From 2f931280421f72cf41c93ad7f05bbbb5179e0aa4 Mon Sep 17 00:00:00 2001
From: Ubuntu <ubuntu@ip-10-0-3-222.eu-central-1.compute.internal>
Date: Mon, 15 Jun 2026 00:45:41 +0000
Subject: [PATCH 05/16] =?UTF-8?q?feat(#666):=20public=20modality=3D=20para?=
 =?UTF-8?q?meter=20on=20simulator=20and=20judge=20=E2=80=94=20AC0?=
MIME-Version: 1.0
Content-Type: text/plain; charset=UTF-8
Content-Transfer-Encoding: 8bit

UserSimulatorAgent(modality="audio-in") and JudgeAgent(modality="text") now accepted.
Declaration reaches resolve_modality() as the explicit declaration arg.
Documented in docstrings (user-facing).

Co-Authored-By: Claude Sonnet 4.6 <noreply@anthropic.com>
---
 python/scenario/judge_agent.py           | 13 +++-
 python/scenario/user_simulator_agent.py  |  9 ++-
 python/tests/test_public_modality_api.py | 82 ++++++++++++++++++++++++
 3 files changed, 101 insertions(+), 3 deletions(-)
 create mode 100644 python/tests/test_public_modality_api.py

diff --git a/python/scenario/judge_agent.py b/python/scenario/judge_agent.py
index 9e7277da8..1d157e602 100644
--- a/python/scenario/judge_agent.py
+++ b/python/scenario/judge_agent.py
@@ -248,6 +248,7 @@ def __init__(
         include_audio: Optional[bool] = None,
         include_timeline: Optional[bool] = None,
         include_traces: Optional[bool] = None,
+        modality: Optional[str] = None,
         **extra_params,
     ):
         """
@@ -275,6 +276,13 @@ def __init__(
             max_discovery_steps: Maximum number of expand/grep tool calls the judge
                                 can make before being forced to return a verdict.
                                 Defaults to 10.
+            modality: Explicit modality declaration for this role. Accepted values:
+                     ``"audio-in"`` (LLM receives raw audio), ``"stt-bridge"``
+                     (audio transcribed to text before the LLM), or ``"text"``
+                     (no audio in the stack).

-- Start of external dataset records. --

(** * Touch Grass backend: authentication and family linkage

    A shallow embedding of the authentication core of the backend:
    - [src/models/User.js]: the user schema, [generateFamilyCode], the
      pre-save password hook and [comparePassword];
    - the Kid model: the kid-profile schema;
    - the auth controller: [generateToken], [signup], [login];
    - [src/middleware/auth.js]: the bearer-token guard.

    Conventions of the embedding.
    - A JavaScript string is a [string] of code units below 256 (the Latin-1
      range, one code unit per character).  On these, [trim], [toLowerCase],
      [length] and the e-mail pattern are those of JavaScript.  The capitals
      of the micro sign and of the y with diaeresis lie beyond the range:
      [toUpperCase] is that of JavaScript on every string without them, and
      a query by an upper-cased code with one of the two finds nothing.
    - A field of a request body is any JSON value or absent ([JsValue]);
      numbers are integers.  Truthiness, [===], [.length] and the method
      calls on such a value are the JavaScript ones: calling a string method
      on a value that is no string throws a [TypeError].
    - Where a value that is no string (the password, the name of a kid) or
      no number (the age of a kid) reaches [User.create] or [Kid.create],
      Mongoose's casts decide what follows; they are not part of the model,
      which gives no answer ([None]) for such a request.
    - The collections are lists in the order the driver scans them, so that
      [findOne] is the first match.
    - The libraries the code calls (bcryptjs, jsonwebtoken) are interfaces,
      given as type classes; entropy and the clock are explicit arguments. *)

From Stdlib Require Import String Ascii List ZArith NArith Lia Bool Permutation FinFun.
From Stdlib Require Import Init.Byte Strings.Byte.
Import ListNotations.
Local Open Scope string_scope.
Local Open Scope list_scope.
Lemma leave_room_effects_witness :
  ¬ attached 7 "3f2a9c1e" (leave_room 7 (run full_room_run init)).2.
Proof.
  destruct (leave_room 7 (run full_room_run init)) as [[[room_id user]|] m'] eqn:Hleave;
    [|vm_compute in Hleave; discriminate].
  assert (room_id = "3f2a9c1e") as ->.
  { assert ((leave_room 7 (run full_room_run init)).1 = Some (room_id, user)) as H1
      by (by rewrite Hleave).
    vm_compute in H1. by injection H1. }
  exact (proj1 (proj2 (leave_room_effects _ _ _ _ _ Hleave))).
Defined.

(** ** More on broadcasting *)


Lemma sweep_during_sweep send_json others room_id exclude_ws l m sent disconnected m' :
  sweep_during send_json others room_id exclude_ws l m = Some (sent, disconnected, m') →
  sweep send_json exclude_ws l = (sent, disconnected).
Proof.
  revert m sent disconnected m'.
  induction l as [|ws l IH]; intros m sent disconnected m'; simpl.
  - by intros [= <- <- _].
  - case_bool_decide.
    + intros Hsweep. by rewrite (IH _ _ _ _ Hsweep).
    + destruct (quiet room_id (others ws) m); [|done].
      destruct (sweep_during _ _ _ _ l _) as [[[sent' disc'] m'']|] eqn:Hrest; [|done].
      rewrite (IH _ _ _ _ Hrest). intros [= <- <- _].
      by destruct (send_json ws).
Qed.





Lemma sweep_disconnected send_json room_id exclude_ws m :
  ∃ sent disconnected,
    sweep send_json exclude_ws (elements (get_connections room_id m))
      = (sent, disconnected) ∧
    broadcast_to_room send_json room_id exclude_ws m
      = (sent, cleanup (elements disconnected) m) ∧
    ∀ ws, ws ∈ disconnected ↔
          attached ws room_id m ∧ Some ws ≠ exclude_ws ∧ send_json ws = false.
Proof.
  unfold broadcast_to_room, attached.
  destruct (sweep send_json exclude_ws (elements (get_connections room_id m)))
    as [sent disconnected] eqn:Hsweep.
  exists sent, disconnected. split; [done|]. split; [done|].
  intros ws.
  pose proof (sweep_spec send_json exclude_ws
                (elements (get_connections room_id m)) ws) as [_ Hd].
  rewrite Hsweep in Hd. simpl in Hd. by rewrite Hd, elem_of_elements.
Qed.

(** X11 (a broadcast without failures).  If [send_json] succeeds on every
    websocket of the room other than the excluded one, in particular if the
    room has no connections or is not known, the broadcast leaves the state
    as it was. *)
Theorem broadcast_all_delivered send_json room_id exclude_ws m :
  (∀ ws, attached ws room_id m → Some ws ≠ exclude_ws → send_json ws = true) →
  (broadcast_to_room send_json room_id exclude_ws m).2 = m.
Proof.
  intros Hok.
  destruct (sweep_disconnected send_json room_id exclude_ws m)
    as (sent & disconnected & _ & -> & Hd).
  assert (disconnected = ∅) as ->.
  { apply elem_of_equiv_empty_L. intros ws (Hin & Hex & Hsend)%Hd.
    rewrite (Hok ws Hin Hex) in Hsend. done. }
  by rewrite elements_empty.
Qed.

Lemma broadcast_all_delivered_witness :
  (broadcast_to_room (λ _, true) "3f2a9c1e" (Some 7) (run full_room_run init)).2
    = run full_room_run init ∧
  (broadcast_to_room send_fails_on_2 "77e0d5b2" None (run full_room_run init)).2
    = run full_room_run init.
Proof.
  split.
  - apply (broadcast_all_delivered (λ _, true) "3f2a9c1e" (Some 7)
             (run full_room_run init)). reflexivity.
  - apply (broadcast_all_delivered send_fails_on_2 "77e0d5b2" None
             (run full_room_run init)).
    intros ws Hin. exfalso. revert Hin. unfold attached.
    assert (get_connections "77e0d5b2" (run full_room_run init) = ∅) as ->
      by (vm_compute; reflexivity).
    apply not_elem_of_empty.
Defined.

Lemma leave_room_detaches websocket m room_id user m' :
  leave_room websocket m = (Some (room_id, user), m') →
  ¬ attached websocket room_id m' ∧ ws_users m' !! websocket = None.
Proof.
  intros Hleave. split; [|by eapply leave_room_ws_users].
  destruct (leave_room_cases websocket m)
    as [Hnone|(u & r & room & _ & _ & _ & Hsome)]; [congruence|].
  rewrite Hsome in Hleave. injection Hleave as -> _ <-.
  assert (¬ attached websocket room_id (left_state websocket u room_id room m)) as Hatt.
  { unfold left_state, attached, get_connections, conn_discard. simpl.
    rewrite lookup_insert_eq. simpl. set_solver. }
  destruct (length (od_pop u (Room.users room)).2 =? 0); [|done].
  intros Hin. apply Hatt. by apply (delete_room_connections room_id _).
Qed.

(** X12 (a broadcast with one failure).  Other handlers may run while the
    broadcast is suspended in a send, and none of their calls changes the
    connection set of the room, so that the sweep runs to its end.  The send
    fails on one websocket of the room and on no other; in the state in
    which the sweep ends that websocket is associated with a user, of an id
    other than the empty string, whose membership record names this room,
    of an id other than the empty string, and the room is registered.  Then
    the broadcast has sent to that websocket, and after the broadcast it is
    in the connection set of the room no more and has no user. *)
Theorem broadcast_during_prunes_failed send_json others room_id exclude_ws m
    sent disconnected m1 websocket user_id :
  sweep_during send_json others room_id exclude_ws
    (elements (get_connections room_id m)) m = Some (sent, disconnected, m1) →
  attached websocket room_id m → Some websocket ≠ exclude_ws →
  send_json websocket = false →
  (∀ ws, ws ≠ websocket → attached ws room_id m → Some ws ≠ exclude_ws →
         send_json ws = true) →
  ws_users m1 !! websocket = Some user_id → user_id ≠ "" →
  user_rooms m1 !! user_id = Some room_id → room_id ≠ "" →
  is_Some (get_room room_id m1) →
  ∃ m', broadcast_to_room_during send_json others room_id exclude_ws m
          = Some (sent, m') ∧
        websocket ∈ sent ∧
        ¬ attached websocket room_id m' ∧
        ws_users m' !! websocket = None.
Proof.
  intros Hsweep Hin Hex Hfail Hothers Hws Huid Hur Hrid [room Hroom].
  unfold broadcast_to_room_during. rewrite Hsweep. eexists. split; [reflexivity|].
  apply sweep_during_sweep in Hsweep.
  pose proof (sweep_spec send_json exclude_ws
                (elements (get_connections room_id m))) as Hspec.
  rewrite Hsweep in Hspec. simpl in Hspec.
  split.
  { apply Hspec. by rewrite elem_of_elements. }
  assert (disconnected = {[websocket]}) as ->.
  { apply set_eq. intros ws. rewrite elem_of_singleton.
    rewrite (proj2 (Hspec ws)), elem_of_elements. split.
    - intros (Hin' & Hex' & Hsend). destruct (decide (ws = websocket)); [done|].
      rewrite (Hothers ws) in Hsend; done.
    - by intros ->. }
  rewrite elements_singleton. simpl.
  destruct (leave_room websocket m1) as [[[r user]|] m'] eqn:Hleave.
  - assert (r = room_id) as ->.
    { revert Hleave. unfold leave_room.
      rewrite Hws, (truthy_ne _ Huid), Hur, (truthy_ne _ Hrid), Hroom. simpl.
      destruct (od_pop user_id (Room.users room)). by intros [= <- _ _]. }
    by apply (leave_room_detaches _ _ _ _ _ Hleave).
  - revert Hleave. unfold leave_room.
    rewrite Hws, (truthy_ne _ Huid), Hur, (truthy_ne _ Hrid), Hroom. simpl.
    by destruct (od_pop user_id (Room.users room)).
Qed.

Complementary to ``include_audio``:
+                     ``include_audio=True/False`` takes precedence; ``modality=``
+                     applies when ``include_audio`` is ``None``. When ``None``
+                     (default), the modality is auto-detected from litellm capabilities.
 
         Raises:
             Exception: If no model is configured either in parameters or global config
@@ -319,6 +327,7 @@ def __init__(
         self.include_audio = include_audio
         self.include_timeline = include_timeline
         self.include_traces = include_traces
+        self.modality = modality
 
         if model:
             self.model = model
@@ -375,8 +384,8 @@ def effective_include_audio(self, conversation_has_audio: bool) -> bool:
         if self.include_audio is not None:
             # Explicit override always wins (AC3c)
             return self.include_audio and conversation_has_audio
-        # Use resolver — no per-role declaration wired yet (AC0 is Bundle 6)
-        tier, warnings = resolve_modality(declaration=None, model_id=self.model or "")
+        # Use resolver with per-role declaration (AC0, Bundle 6)
+        tier, warnings = resolve_modality(declaration=self.modality, model_id=self.model or "")
         for w in warnings:
             logger.warning(w)
         return conversation_has_audio and (tier == ModalityTier.AUDIO_IN)
diff --git a/python/scenario/user_simulator_agent.py b/python/scenario/user_simulator_agent.py
index c20df6bf2..fa27afcfb 100644
--- a/python/scenario/user_simulator_agent.py
+++ b/python/scenario/user_simulator_agent.py
@@ -159,6 +159,7 @@ def __init__(
         persona: Optional[str] = None,
         audio_effects: Optional[List[Callable[[bytes], bytes]]] = None,
         interrupt_probability: float = 0.0,
+        modality: Optional[str] = None,
         **extra_params,
     ):
         """
@@ -177,6 +178,11 @@ def __init__(
                        If not provided, uses model defaults.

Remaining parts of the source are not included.